Common Security 2022: Global Civil Society Leaders Set Out Path To Peaceful Progress
With the threat of a new cold war looming as war rages in Ukraine, a group of influential civil society leaders have launched a call to action to set the world on the path to peace based on the concept of common security.
Forty years years ago, the Palme Commission’s groundbreaking report, Common Security: a Programme for Disarmament, helped inspire Gorbachev and Reagan to negotiate an end the Cold War.
The high-level advisory commission for Common Security 2022 revisited the premise that “international security must rest on a commitment to joint survival rather than a threat of mutual destruction” in a current geopolitical context.
The report urges world leaders to return to the path of disarmament and peaceful progress and cooperate to overcome contemporary security risks and causes of conflict, especially climate change and global warming, inequality, current and future pandemics, and authoritarian regimes shrinking democratic space.
The report makes concrete recommendations to strengthen the global architecture for peace, create a new peace dividend to invest in sustainable development, revitalise nuclear disarmament and arms control and regulate new military technologies and outer space weapons.

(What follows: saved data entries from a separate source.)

(* ===== verification/Heap.v ===== *)
(** The heap file of crates/engine/src/disk/heap.rs: a flat array of pages in
    one file, modelled over the file's bytes, and its refinement to the ordered
    list of addressed tuples. *)

From S2P Require Import Prelude Page.

(** * The file

    A [File] is its contents; [read_exact] past the end fails, a write past the
    end leaves a zero-filled hole, and the operating system reports no other
    error. *)

Inductive IoError :=
| UnexpectedEof
| InvalidData (e : PageError)
| InvalidInput.

Definition file_read (f : list Z) (off n : Z) : result IoError (list Z) :=
  ok_or (get_range f off (off + n)) UnexpectedEof.

Definition file_write (f : list Z) (off : Z) (data : list Z) : list Z :=
  let f := f ++ zreplicate (off - zlen f) 0 in
  ztake off f ++ data ++ zdrop (off + zlen data) f.

(** * The heap *)

Record Heap := mk_heap { file : list Z; page_count : Z }.

(** [Heap::open] on a file with contents [f] (empty when it was created). *)
Definition heap_open (f : list Z) : Heap := mk_heap f (zlen f / PAGE_SIZE).

Definition read_page (h : Heap) (page_no : Z) : result IoError Page :=
  if page_count h <=? page_no then Err UnexpectedEof
  else
    buf ← file_read (file h) (page_no * PAGE_SIZE) PAGE_SIZE;
    match from_bytes buf with
    | Ok p => Ok p
    | Err e => Err (InvalidData e)
    end.

Definition write_page (h : Heap) (page_no : Z) (p : Page) : res IoError Heap :=
  bytes ← lift (to_bytes p);
  let f := file_write (file h) (page_no * PAGE_SIZE) bytes in
  mret (mk_heap f (if page_count h <=? page_no then page_no + 1 else page_count h)).

(** The new-page half of [append_tuple]. *)
Definition append_fresh (h : Heap) (tuple : list Z) : res IoError (Heap * (Z * Z)) :=
  match insert_tuple page_new tuple with
  | (page, Some slot) =>
      let page_no := page_count h in
      h' ← write_page h page_no page;
      mret (h', (page_no, slot))
  | (_, None) => fail InvalidInput
  end.
(* ===== verification/Pwal.v ===== *)
(** The physical write-ahead log of crates/engine/src/disk/pwal.rs: the record
    format with its CRC-32, torn-tail recovery, segment rollover, LSN
    assignment, reopening and truncation. *)

From stdpp Require Import gmap sorting list_numbers.
From S2P Require Import Prelude.

Definition SEGMENT_SIZE : Z := Z.shiftl 1 20.

Inductive RecordKind := PageSlotWrite | PageWrite | Checkpoint.

#[export] Instance RecordKind_eq_dec : EqDecision RecordKind.
Proof. solve_decision. Defined.

Definition kind_to_byte (k : RecordKind) : Z :=
  match k with PageSlotWrite => 1 | PageWrite => 2 | Checkpoint => 3 end.

Definition kind_from_byte (b : Z) : option RecordKind :=
  if b =? 1 then Some PageSlotWrite
  else if b =? 2 then Some PageWrite
  else if b =? 3 then Some Checkpoint
  else None.

Record Rec := mk_rec {
  r_lsn : Z;
  r_kind : RecordKind;
  r_page_no : Z;
  r_slot : Z;
  r_payload : list Z
}.

(** * CRC-32 *)

Definition CRC_POLY : Z := 0xEDB88320.

Definition crc_bit (crc : Z) : Z :=
  let mask := wrap 32 (- Z.land crc 1) in
  Z.lxor (Z.shiftr crc 1) (Z.land CRC_POLY mask).

Definition crc_byte (crc b : Z) : Z := Nat.iter 8 crc_bit (Z.lxor crc b).

Definition crc32 (data : list Z) : Z :=
  Z.lxor (foldl crc_byte 0xFFFFFFFF data) 0xFFFFFFFF.

(** * Record format *)

Definition encode_body (r : Rec) : list Z :=
  le_bytes 8 (r_lsn r) ++ [kind_to_byte (r_kind r)] ++ le_bytes 8 (r_page_no r)
  ++ le_bytes 4 (r_slot r) ++ r_payload r.

Definition encode_record (r : Rec) : list Z :=
  let body_len := wrap 32 (8 + 1 + 8 + 4 + zlen (r_payload r)) in
  let body := encode_body r in
  let crc := crc32 body in
  le_bytes 4 body_len ++ le_bytes 4 crc ++ body.

(** The loop of [read_segment] on the bytes from [pos] on.  Each turn consumes
    at least 29 bytes, so the length of the input is enough fuel. *)
Fixpoint read_records (fuel : nat) (bytes : list Z) : list Rec :=
  match fuel with
  | O => []
  | S fuel =>
      if zlen bytes <? 8 then []
      else
        let body_len := le_val (zslice 0 4 bytes) in
        let crc := le_val (zslice 4 8 bytes) in
        let body_start := 8 in
        let body_end := body_start + body_len in
        if (zlen bytes <? body_end) || (body_len <? 8 + 1 + 8 + 4) then []
        else
          let body := zslice body_start body_end bytes in
          if negb (crc32 body =? crc) then []
          else
            let lsn := le_val (zslice 0 8 body) in
            match kind_from_byte (le_val (zslice 8 9 body)) with
            | None => []
            | Some kind =>
                let page_no := le_val (zslice 9 17 body) in
                let slot := le_val (zslice 17 21 body) in
                let payload := zdrop 21 body in
                mk_rec lsn kind page_no slot payload :: read_records fuel (zdrop body_end bytes)
            end
  end.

ITUC General Secretary Sharan Burrow said: “The world must realise that we can only escape a new spiral of conflict, death and destruction if we rebuild trust. Common security requires a new social contract between peoples, governments and business across national boundaries.
“Ultimately, we all depend on each other for peace and stability. We are not safe if our neighbour feels threatened. We need dialogue, diplomacy, disarmament and multilateral cooperation – now more than ever.”
The report was put together over a year of global webinars and meetings of the commission and a wide range of experts. The final report can be accessed here.
The project was a cooperation between the International Peace Bureau, the International Trade Union Confederation and the Olof Palme International Centre.